Costa et al. Head and Neck JXG in Adults. J Oral Maxillofac Surg 2008.
Relapsing course and spontaneous regression with
residual atrophic scar or an area of altered pigmentation are typical. The period from onset to complete
resolution ranges from months to years.26
JXG can be divided into 3 types based on the
diameter of the lesions. The papular type refers to
lesions less than 2 to 5 mm; the nodular type refers
lesions between 10 to 20 mm; and the macronodular
type or giant type refers to lesions larger than 20 mm
in diameter.22,32
Extracutaneous JXG is rare (5%) and most commonly involves the eye and periorbital region. Ocular
JXG manifests most commonly in the iris. Following
in frequency are lung and liver manifestations of JXG.

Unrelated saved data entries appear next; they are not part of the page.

(** X18.  [initialize_snapshots] changes nothing of the watcher but its
    snapshots; it removes no entry; and every entry it leaves was
    there before with the same content, or is the content of a
    readable file met by the walk of the repository that the handler
    of the watcher does not ignore, under the path of the file
    relative to the repository. *)
Theorem X18_initialize_snapshots {C} world (self : RepoWatcher C) :
  let after := initialize_snapshots world self in
  after = set_snapshots self (file_snapshots after)
  ∧ (∀ key, is_Some (file_snapshots self !! key) →
            is_Some (file_snapshots after !! key))
  ∧ (∀ key v, file_snapshots after !! key = Some v →
       file_snapshots self !! key = Some v
       ∨ ∃ rf, rf ∈ walk world (repo_path self)
               ∧ captured world self rf key v).
Proof.
  intros after. subst after. unfold initialize_snapshots.
  cbn [set_snapshots file_snapshots]. split; [done|]. split.
  - intros key. apply snapshot_files_keep.
  - intros key v. apply snapshot_files_spec.
Qed.

Lemma start_watching_snapshots {C} world (self : RepoWatcher C) key :
  is_Some (file_snapshots self !! key) →
  is_Some (file_snapshots (start_watching world self).1.2 !! key).
Proof.
  intros Hkey. unfold start_watching.
  destruct (is_running self); [done|].
  cbn [fst snd file_snapshots initialize_snapshots set_snapshots repo_path].
  by apply snapshot_files_keep.
Qed.

Lemma stop_watching_snapshots {C} world (self : RepoWatcher C) :
  file_snapshots (stop_watching world self).1.2 = file_snapshots self.
Proof.
  unfold stop_watching. destruct (negb (is_running self)); [done|].
  destruct (observer self); [|done].
  by destruct (w_stop world (repo_path self)).
Qed.

(** X19.  [stop_watching] never changes the snapshots and
    [start_watching] never removes an entry: a path that has a
    snapshot entry has one after the watcher was stopped and started
    again, whatever happened to the file in between and whether or not
    the stop and the start succeeded. *)
Theorem X19_snapshots_survive_a_restart {C} world world'
    (self : RepoWatcher C) :
  let stopped := (stop_watching world self).1.2 in
  let restarted := (start_watching world' stopped).1.2 in
  file_snapshots stopped = file_snapshots self
  ∧ ∀ key, is_Some (file_snapshots self !! key) →
           is_Some (file_snapshots restarted !! key).
Proof.
  intros stopped restarted. split; [apply stop_watching_snapshots|].
  intros key Hkey. apply start_watching_snapshots.
  unfold stopped. by rewrite stop_watching_snapshots.
Qed.

(** ** The registry as a dictionary *)

Lemma dict_get_None {V} (d : list (string * V)) key :
  dict_get d key = None ↔ key ∉ map fst d.
Proof.
  induction d as [|[k v] d IH]; cbn.
  { split; [intros _ ?%elem_of_nil; done | done]. }
  rewrite not_elem_of_cons, <- IH.
  destruct (String.eqb k key) eqn:E.
  - apply String.eqb_eq in E. split; [done | by intros [? _]].
  - apply String.eqb_neq in E. split; [by intros ? | by intros [_ ?]].
Qed.

Lemma dict_get_elem_of {V} (d : list (string * V)) key v :
  dict_get d key = Some v → (key, v) ∈ d.
Proof.
  induction d as [|[k v'] d IH]; cbn; [done|].
  destruct (String.eqb k key) eqn:E.
  - apply String.eqb_eq in E. intros [= ->]. subst. left.
  - intros H. right. by apply IH.
Qed.

Lemma dict_get_NoDup {V} (d : list (string * V)) key v :
  NoDup (map fst d) → (key, v) ∈ d → dict_get d key = Some v.
Proof.
  induction d as [|[k v'] d IH]; cbn; [by intros _ ?%elem_of_nil|].
  rewrite NoDup_cons. intros [Hk Hd] [[= -> ->] | Hin]%elem_of_cons.
  - by rewrite String.eqb_refl.
  - destruct (String.eqb k key) eqn:E; [|by apply IH].
    apply String.eqb_eq in E. subst. destruct Hk.
    apply list_elem_of_fmap. by exists (key, v).
Qed.

Lemma dict_set_keys {V} (d : list (string * V)) key v :
  key ∈ map fst d → map fst (dict_set d key v) = map fst d.
Proof.
  induction d as [|[k v'] d IH]; cbn; [by intros ?%elem_of_nil|].
  destruct (String.eqb k key) eqn:E; [done|].
  apply String.eqb_neq in E. intros [?|Hin]%elem_of_cons; [done|].
  cbn. f_equal. by apply IH.
Qed.

Lemma dict_set_elem_of {V} (d : list (string * V)) key v kv :
  kv ∈ dict_set d key v → kv ∈ d ∨ kv = (key, v).
Proof.
  induction d as [|[k v'] d IH]; cbn.
  { intros ->%list_elem_of_singleton. by right. }
  destruct (String.eqb k key) eqn:E.
  - apply String.eqb_eq in E. subst.
    intros [->|Hin]%elem_of_cons; [by right|]. left. by right.
  - intros [->|Hin]%elem_of_cons; [left; left|].
    destruct (IH Hin) as [?|?]; [left; by right | by right].
Qed.

Lemma dict_get_set {V} (d : list (string * V)) key v key' :
  dict_get (dict_set d key v) key'
  = if String.eqb key key' then Some v else dict_get d key'.
Proof.
  induction d as [|[k v'] d IH]; cbn.
  { by destruct (String.eqb key key'). }
  destruct (String.eqb k key) eqn:E; cbn.
  - apply String.eqb_eq in E. subst. by destruct (String.eqb key key').
  - rewrite IH. destruct (String.eqb k key') eqn:E'; [|done].
    apply String.eqb_eq in E'. apply String.eqb_neq in E.
    destruct (String.eqb key key') eqn:E2; [|done].
    apply String.eqb_eq in E2. congruence.
Qed.

Lemma dict_get_del {V} (d : list (string * V)) key key' :
  dict_get (dict_del d key) key'
  = if String.eqb key key' then None else dict_get d key'.
Proof.
  unfold dict_del. induction d as [|[k v] d IH]; cbn.
  { by destruct (String.eqb key key'). }
  destruct (String.eqb k key) eqn:E; cbn.
  - apply String.eqb_eq in E. subst. rewrite IH.
    by destruct (String.eqb key key').
  - rewrite IH. destruct (String.eqb k key') eqn:E'; [|done].
    apply String.eqb_eq in E'. apply String.eqb_neq in E.
    destruct (String.eqb key key') eqn:E2; [|done].
    apply String.eqb_eq in E2. congruence.
Qed.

Rarely, lesions occur in the adrenal gland, appendix,
bones, bone marrow, central nervous system, gonads,
kidney, larynx, myocardium, pericardium, retroperitoneum, small and large intestines, and spleen.22,33,34
Only 50% of systemic lesions are accompanied by
cutaneous JXG, and these cutaneous lesions tend to
appear as multiple papules or nodules. The size of a
cutaneous lesion does not correlate with the presence
or absence of systemic JXG. Intramuscular JXG is
exceedingly rare.30,35 Careful review of the literature
shows 11 reported cases of intramuscular location of
JXG. Whereas most cutaneous lesions occur in the
head and neck region, intramuscular locations were
located in the trunk, commonly in the spinal muscle
of infants (Table 1).
Only 2 cases of intramuscular JXG located in the
head and neck region were reported. The mean age of
patients presenting intramuscular JXG was 9 months
old. To our knowledge this is the first clinicopathologic report of JXG invading the muscles in the head
and neck in an adult patient. Follow-up at 3 years after
surgery showed no evidence of recurrence.